When swimming at the beach, do you prefer swimming during low tide, or high tide?
Low tide so I can also enjoy the rock pools. No one likes a HighTide.
What's the best place to eat at the Clayton Campus?
 I'm actually a bit out-of-touch here given Monash recently revamped its 'campus centre' (where all the food joints are). Now they have Subway, Guzman Y Gomez, Papparich, Roll'd, Sushi Sushi, and all these regular food trucks. So many options! Back when I studied on campus, we had a shop that sold chips, and other shops with variable risks of food poisoning hahahaha. 
Of the new shops, I can't walk past a good Sub!
What's the funniest joke you know? (HighTide doesn't count ayyyyyyyyyyyy)
 "I have an EpiPen. My friend gave it to me when he was dying, it seemed very important to him that I have it."
Heard that on reddit a while ago, never gets old hahaha
Other than that one-liner, anything from Russel Peters is great 

 On the theme of jokes, I'm a huge fan of all those late-night American talk shows, so I love the jokes that Jimmy Fallon, Jimmy Kimmel, Conan, Stephen Colbert, and Seth Myers all put forward too haha, esp any jokes relating to Donald Trump. One of my favourite movie franchises, Harold and Kumar, is also a great source of unlimited laughter haha.
I'm a massive sucker for comedy!
Do you think your scary ATAR Notes/online persona differs from your real life persona?
 Haha, I'm actually far from scary irl! I laugh heaps, look like a bit of a hobo crossed with a drug dealer (I've been asked for drugs before on campus LOL - for the record I do not do or sell drugs of any kind), and just never get angry haha. I'm a bit more serious on here 

Finally, briefly, what are you researching in your Bachelor of Medical Science?
Studying a condition called 'cerebral amyloid angiopathy'. To break it down: cerebral = brain, amyloid = weird protein, angiopathy = blood vessels.
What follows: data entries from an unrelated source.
(* ===== verification/CallbackGate.v ===== *)
(** * The callback gate of a recording

    Models [SessionCallbackGate] ([libs/engine/src/session_callback_gate.h]): every callback a
    worker thread fires goes through [Invoke], and [Record] closes the gate before it
    returns.  The model is a step relation over any number of threads with the atomic
    operations of the source.  Loads may be stale: a thread may read [open_] as [true]
    after it was stored [false] as long as nothing made the store visible to it (an earlier
    load that returned [false], its own store, or the mutex). *)
From S2P Require Import Prelude.

(** ** The state *)

(** Where a thread is: before the first load of [Invoke]; between the load and the lock;
    holding the shared lock before the second load, while the callback runs, and when it is
    about to unlock; in [Close] after the store, and holding the mutex alone. *)
Inductive ThreadPc := Idle | Loaded | Locked | Running | Leaving | Closing | Exclusive.
#[export] Instance ThreadPc_eq_dec : EqDecision ThreadPc.
Proof. solve_decision. Defined.

(** Threads are numbered; [at_pc] and [sees_closed] default to [Idle] and [false].
    [released] says that the mutex was unlocked by a thread that had seen the gate closed;
    [results] are the results of [Close], newest first; [started] counts the callbacks. *)
Record SessionCallbackGate := mkCbGate {
  at_pc : gmap nat ThreadPc;
  stored : bool;
  seen : gset nat;
  released : bool;
  results : list bool;
  started : nat;
}.

Definition open_gate : SessionCallbackGate := mkCbGate ∅ false ∅ false [] 0.

Definition pc (g : SessionCallbackGate) (t : nat) : ThreadPc := default Idle (at_pc g !! t).

(** [mutex_] as the threads hold it. *)
Definition shares (p : ThreadPc) : bool :=
  match p with Locked | Running | Leaving => true | _ => false end.
Definition free_to_share (g : SessionCallbackGate) : Prop := forall t, pc g t <> Exclusive.
Definition free_to_lock (g : SessionCallbackGate) : Prop :=
  forall t, pc g t <> Exclusive /\ shares (pc g t) = false.

(** A load of [open_] by [t] may return [v]; [prompt] forbids stale values. *)
Definition may_load (prompt : bool) (g : SessionCallbackGate) (t : nat) (v : bool) : Prop :=
  if v then t ∉ seen g /\ (prompt = true -> stored g = false) else stored g = true.

Definition goto (t : nat) (p : ThreadPc) (g : SessionCallbackGate) : SessionCallbackGate :=
  mkCbGate (<[t := p]> (at_pc g)) (stored g) (seen g) (released g) (results g) (started g).
Definition learn (t : nat) (g : SessionCallbackGate) : SessionCallbackGate :=
  mkCbGate (at_pc g) (stored g) ({[t]} ∪ seen g) (released g) (results g) (started g).
Definition begin_callback (g : SessionCallbackGate) : SessionCallbackGate :=
  mkCbGate (at_pc g) (stored g) (seen g) (released g) (results g) (S (started g)).
Definition store_closed (g : SessionCallbackGate) : SessionCallbackGate :=
  mkCbGate (at_pc g) true (seen g) (released g) (results g) (started g).
Definition release_mutex (g : SessionCallbackGate) : SessionCallbackGate :=
  mkCbGate (at_pc g) (stored g) (seen g) true (results g) (started g).
Definition returned (b : bool) (g : SessionCallbackGate) : SessionCallbackGate :=
  mkCbGate (at_pc g) (stored g) (seen g) (released g) (b :: results g) (started g).

(** ** The operations, one atomic access a step *)
Section Steps.
Variable prompt : bool.

Inductive gate_step (g : SessionCallbackGate) : SessionCallbackGate -> Prop :=
  (* Invoke *)
  | invoke_load_open t : pc g t = Idle -> may_load prompt g t true -> gate_step g (goto t Loaded g)
  | invoke_load_closed t : pc g t = Idle -> may_load prompt g t false -> gate_step g (learn t g)
  | invoke_lock t : pc g t = Loaded -> free_to_share g ->
      gate_step g (goto t Locked (if released g then learn t g else g))
  | invoke_recheck_open t : pc g t = Locked -> may_load prompt g t true ->
      gate_step g (begin_callback (goto t Running g))
  | invoke_recheck_closed t : pc g t = Locked -> may_load prompt g t false ->
      gate_step g (goto t Leaving (learn t g))
  | invoke_returns t : pc g t = Running -> gate_step g (goto t Leaving g)
  | invoke_unlock t : pc g t = Leaving -> gate_step g (goto t Idle g)
  (* Close *)
  | close_store t : pc g t = Idle -> gate_step g (goto t Closing (learn t (store_closed g)))
  | close_lock t : pc g t = Closing -> free_to_lock g -> gate_step g (goto t Exclusive g)
  | close_timeout t : pc g t = Closing -> gate_step g (goto t Idle (returned false g))
  | close_unlock t : pc g t = Exclusive ->
      gate_step g (goto t Idle (returned true (release_mutex g))).

Definition gate_steps := rtc gate_step.

(** ** Lemmas *)

Lemma pc_goto t p g t' : pc (goto t p g) t' = if decide (t = t') then p else pc g t'.
Proof. unfold pc, goto. simpl. by rewrite lookup_insert; case_decide. Qed.

Lemma pc_learn t g t' : pc (learn t g) t' = pc g t'.
Proof. done. Qed.

(** The mutex excludes, and whoever may start a callback after a release has not seen the
    gate closed, hence holds no lock taken after it. *)
Record gate_inv (g : SessionCallbackGate) : Prop := {
  gi_exclusive : forall t t', pc g t = Exclusive -> t <> t' -> pc g t' <> Exclusive /\ shares (pc g t') = false;
  gi_closer : forall t, pc g t = Closing \/ pc g t = Exclusive -> t ∈ seen g /\ stored g = true;
  gi_released : released g = true -> stored g = true /\
    forall t, pc g t <> Running /\ (pc g t = Locked -> t ∈ seen g);
  gi_drained : forall t, pc g t = Exclusive -> forall t', pc g t' <> Running;
  gi_results : true ∈ results g -> released g = true;
  gi_seen : forall t, t ∈ seen g -> stored g = true;
}.

Lemma shares_free t g : gate_inv g -> shares (pc g t) = true -> free_to_share g.
Proof.
  intros Hi Hs t' He. destruct (decide (t = t')) as [<-|Hn]; [by rewrite He in Hs|].
  destruct (gi_exclusive _ Hi t' t He) as [_ Hs']; [done|congruence].
Qed.

Lemma inv_goto t p g : gate_inv g ->
  (p = Closing \/ p = Exclusive -> t ∈ seen g /\ stored g = true) ->
  (p = Exclusive -> free_to_lock g) ->
  (shares p = true -> free_to_share g) ->
  (p = Running -> released g = false) ->
  (p = Locked -> released g = true -> t ∈ seen g) ->
  gate_inv (goto t p g).
Proof.
  intros Hi Hc Hx Hs Hr Hl. constructor.
  - intros a b. rewrite !pc_goto. destruct (decide (t = a)) as [<-|], (decide (t = b)) as [<-|]; intros He Hn; [done|..].
    + by apply Hx.
    + split; [|destruct (shares p) eqn:E; [|done]; by destruct (Hs eq_refl a)].
      intros ->. by destruct (Hx eq_refl a).
    + by apply (gi_exclusive _ Hi a b).
  - intros a. rewrite pc_goto. destruct (decide (t = a)) as [<-|]; [exact Hc|apply (gi_closer _ Hi)].
  - intros Hre. destruct (gi_released _ Hi Hre) as [Hst Hrun]. split; [done|]. intros a. rewrite pc_goto.
    destruct (decide (t = a)) as [<-|]; [|apply Hrun].
    split; [intros Hp; specialize (Hr Hp); simpl in Hre; congruence|intros Hp; by apply Hl].
  - intros a. rewrite pc_goto. destruct (decide (t = a)) as [<-|]; intros He b; rewrite pc_goto;
      destruct (decide (t = b)) as [<-|].
    + by rewrite He.
    + intros Hb. destruct (Hx He b) as [_ Hsb]. by rewrite Hb in Hsb.
    + intros ->. by apply (Hs eq_refl a).
    + by apply (gi_drained _ Hi a).
  - apply (gi_results _ Hi).
  - apply (gi_seen _ Hi).
Qed.

Lemma inv_learn t g : gate_inv g -> stored g = true -> gate_inv (learn t g).
Proof.
  intros [] Hst. constructor; simpl; intros; try rewrite !pc_learn in *; try done; try set_solver.
Qed.

Lemma inv_begin g : gate_inv g -> gate_inv (begin_callback g).
Proof. by intros []. Qed.

Lemma inv_store g : gate_inv g -> gate_inv (store_closed g).
Proof.
  intros []. constructor; simpl; try done.
  - intros t Ht. by destruct (gi_closer0 t Ht).
  - intros Hr. split; [done|]. by apply gi_released0.
Qed.

Lemma inv_release t g : gate_inv g -> pc g t = Exclusive -> gate_inv (release_mutex g).
Proof.
  intros Hi Ht. pose proof Hi as []. constructor; simpl; try done. intros _.
  split; [apply (gi_closer0 t); by right|]. intros a. change (pc (release_mutex g) a) with (pc g a).
  split; [by apply (gi_drained0 t)|]. intros Ha.
  destruct (decide (t = a)) as [<-|Hn]; [congruence|]. destruct (gi_exclusive0 t a Ht Hn) as [_ Hs]. by rewrite Ha in Hs.
Qed.

Lemma inv_returned b g : gate_inv g -> (b = true -> released g = true) -> gate_inv (returned b g).
Proof.
  intros [] Hb. constructor; simpl; try done. intros Hin.
  apply elem_of_cons in Hin as [<-|Hin]; [by apply Hb|by apply gi_results0].
Qed.

Ltac side := try done; try (by intros [[=]|[=]]); try (by intros [=]).

Lemma step_inv g g' : gate_inv g -> gate_step g g' -> gate_inv g'.
Proof.
  intros Hi Hst. pose proof Hi as [Hx Hc Hr Hd Hre Hs].
  destruct Hst as [t Hp Hl|t Hp Hl|t Hp Hf|t Hp Hl|t Hp Hl|t Hp|t Hp|t Hp|t Hp Hf|t Hp|t Hp].
  - apply inv_goto; side.
  - by apply inv_learn.
  - apply inv_goto; side.
    + destruct (released g) eqn:E; [|done]. apply inv_learn; [done|by apply Hr].
    + intros _. destruct (released g); exact Hf.
    + intros _. destruct (released g) eqn:E; [set_solver|congruence].
  - apply inv_begin, inv_goto; side.
    + intros _. apply (shares_free t); [done|by rewrite Hp].
    + intros _. destruct (released g) eqn:E; [|done]. destruct (Hr eq_refl) as [_ Hr'].
      destruct (Hr' t) as [_ Hl']. destruct Hl as [Hl _]. by destruct (Hl (Hl' Hp)).
  - apply inv_goto; side; [by apply inv_learn|].
    intros _. exact (shares_free t g Hi ltac:(by rewrite Hp)).
  - apply inv_goto; side. intros _. apply (shares_free t); [done|by rewrite Hp].
  - apply inv_goto; side.
  - apply inv_goto; side; [by apply inv_learn; [apply inv_store|]|].
    intros _. split; [set_solver|done].
  - apply inv_goto; side. intros _. apply Hc. by left.
  - apply inv_goto; side. by apply inv_returned.
  - apply inv_goto; side. apply inv_returned; [by eapply inv_release|done].
Qed.

Lemma open_gate_inv : gate_inv open_gate.
Proof. constructor; simpl; try done; try set_solver; unfold pc; simpl; intros; rewrite lookup_empty in *; naive_solver. Qed.

Lemma steps_inv g g' : gate_inv g -> gate_steps g g' -> gate_inv g'.
Proof. intros Hi Hs. induction Hs; [done|]. eauto using step_inv. Qed.

(** What is stored stays stored, results stay, and the mutex keeps what was released. *)
Lemma step_mono g g' : gate_step g g' ->
  (stored g = true -> stored g' = true) /\ (released g = true -> released g' = true) /\
  (started g' = started g \/
   (started g' = S (started g) /\ exists t, pc g t = Locked /\ t ∉ seen g /\ (prompt = true -> stored g = false))).
Proof.
  intros Hst. destruct Hst as [t Hp Hl|t Hp Hl|t Hp Hf|t Hp Hl|t Hp Hl|t Hp|t Hp|t Hp|t Hp Hf|t Hp|t Hp];
    simpl; try (by auto).
  - destruct (released g) eqn:E; simpl; rewrite ?E; by auto.
  - destruct Hl as [H1 H2]. split_and!; auto. right. split; [done|]. by exists t.
Qed.

Lemma steps_quiet (P : SessionCallbackGate -> Prop) g g' :
  (forall g, P g -> forall g', gate_step g g' -> P g' /\ started g' = started g) ->
  P g -> gate_steps g g' -> started g' = started g.
Proof.
  intros HP H0 Hs. induction Hs as [|g g1 g2 Hst _ IH]; [done|].
  destruct (HP _ H0 _ Hst) as [H1 <-]. by apply IH.
Qed.

End Steps.

(** ** Properties *)

(** C37: after [Close] returned [true] no callback runs and none ever starts, for any number
    of threads and calls, stale loads included.  If loads are prompt, none starts once the
    gate was stored closed, whatever [Close] returns.  And an open gate is transparent: as
    long as nobody closed it, a thread that has not begun an [Invoke] can run its callback
    whatever the other threads are doing. *)
Theorem closed_gate_stays_silent : forall (prompt : bool) (g : SessionCallbackGate),
  gate_steps prompt open_gate g ->
  (true ∈ results g ->
     (forall t, pc g t <> Running) /\
     forall g', gate_steps prompt g g' -> started g' = started g /\ forall t, pc g' t <> Running) /\
  (prompt = true -> stored g = true -> forall g', gate_steps prompt g g' -> started g' = started g) /\
  (stored g = false -> forall t, pc g t = Idle ->
     exists g', gate_steps prompt g g' /\ pc g' t = Running /\ started g' = S (started g)).
Proof.
  intros prompt g Hg. pose proof (steps_inv prompt _ _ open_gate_inv Hg) as Hi. split; [|split].
  - intros Hin. pose proof (gi_results _ Hi Hin) as Hrel.
    assert (Hnot : forall g, gate_inv g -> released g = true -> forall t, pc g t <> Running).
    { intros g0 Hi0 Hr0 t. by apply (gi_released _ Hi0 Hr0). }
    split; [by apply Hnot|]. intros g' Hs.
    assert (Hr' : released g' = true).
    { clear -Hs Hrel. induction Hs as [|x y z Hst _ IH]; [done|]. apply IH. by apply (step_mono prompt x y Hst). }
    split; [|apply Hnot; [by eapply steps_inv|done]].
    apply (steps_quiet prompt (fun g => gate_inv g /\ released g = true)); [|done|done].
    intros g0 [Hi0 Hr0] g1 Hst. destruct (step_mono prompt _ _ Hst) as (_ & Hr1 & Hst').
    split; [split; [by eapply step_inv|by apply Hr1]|].
    destruct Hst' as [|(_ & t & Hp & Hns & _)]; [done|]. destruct (gi_released _ Hi0 Hr0) as [_ Hl].
    by destruct (Hns (proj2 (Hl t) Hp)).
  - intros -> Hst g' Hs. apply (steps_quiet true (fun g => stored g = true)); [|done|done].
    intros g0 H0 g1 Hst'. destruct (step_mono true _ _ Hst') as (H1 & _ & Hx).
    split; [by apply H1|]. destruct Hx as [|(_ & t & _ & _ & Hp)]; [done|]. by rewrite (Hp eq_refl) in H0.
  - intros Hst t Ht.
    assert (Hns : t ∉ seen g) by (intros Hin; by rewrite (gi_seen _ Hi t Hin) in Hst).
    assert (Hnr : released g = false).
    { destruct (released g) eqn:E; [|done]. by destruct (gi_released _ Hi E) as [? _]; congruence. }
    exists (begin_callback (goto t Running (goto t Locked (goto t Loaded g)))). split; [|split].
    + eapply rtc_l; [by apply (invoke_load_open prompt g t)|].
      eapply rtc_l.
      { pose proof (invoke_lock prompt (goto t Loaded g) t) as Hlk. simpl in Hlk. rewrite Hnr in Hlk. apply Hlk.
        - rewrite pc_goto. by case_decide.
        - intros t'. rewrite pc_goto. case_decide; [done|]. intros He.
          destruct (gi_closer _ Hi t' (or_intror He)). congruence. }
      eapply rtc_l; [|apply rtc_refl]. apply invoke_recheck_open; [rewrite pc_goto; by case_decide|].
      by split.
    + change (pc (begin_callback ?g) t) with (pc g t). rewrite pc_goto. by case_decide.
    + done.
Qed.

(** ** Witnesses *)

(** One callback, then a close that drains. *)
Definition after_close : SessionCallbackGate :=
  let g := goto 0 Loaded open_gate in
  let g := begin_callback (goto 0 Running (goto 0 Locked g)) in
  let g := goto 0 Idle (goto 0 Leaving g) in
  let g := goto 1 Exclusive (goto 1 Closing (learn 1 (store_closed g))) in
  goto 1 Idle (returned true (release_mutex g)).

Ltac nobody :=
  intros t; unfold pc; simpl; rewrite ?lookup_insert, ?lookup_empty; repeat case_decide; done.

Lemma after_close_reachable : gate_steps false open_gate after_close.
Proof.
  eapply rtc_l; [apply (invoke_load_open false open_gate 0); [done|by vm_compute]|].
  eapply rtc_l; [apply (invoke_lock false _ 0); [done|nobody]|].
  eapply rtc_l; [apply (invoke_recheck_open false _ 0); [done|by vm_compute]|].
  eapply rtc_l; [apply (invoke_returns false _ 0); done|].
  eapply rtc_l; [apply (invoke_unlock false _ 0); done|].
  eapply rtc_l; [apply (close_store false _ 1); done|].
  eapply rtc_l; [apply (close_lock false _ 1); [done|nobody]|].
  eapply rtc_l; [apply (close_unlock false _ 1); done|]. apply rtc_refl.
Qed.

Lemma closed_gate_stays_silent_witness :
  started after_close = 1%nat /\ forall g', gate_steps false after_close g' -> started g' = 1%nat.
Proof.
  split; [done|]. intros g' Hs.
  destruct (closed_gate_stays_silent false after_close after_close_reachable) as [Hx _].
  destruct Hx as [_ Hq]; [apply list_elem_of_In; by left|]. by destruct (Hq g' Hs).
Defined.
So weird proteins get into brain blood vessels! Essentially, this results in the vessels becoming weak and they can rupture causing brain bleeds (ie. a type of stroke). I'm looking at some features of this condition on MRI scans, especially some new types of MRI sequences. I'm looking at identifying these features, seeing how they relate to each other, how they're distributed, etc. The goal is to learn more about them, and maybe translate that into how the condition works. It's an intriguing area of medicine because this condition only really gained prominence in the last 20 years or so, so there's a lot of things we don't know yet! 
I'm having a ball and would recommend a research year to anyone and everyone!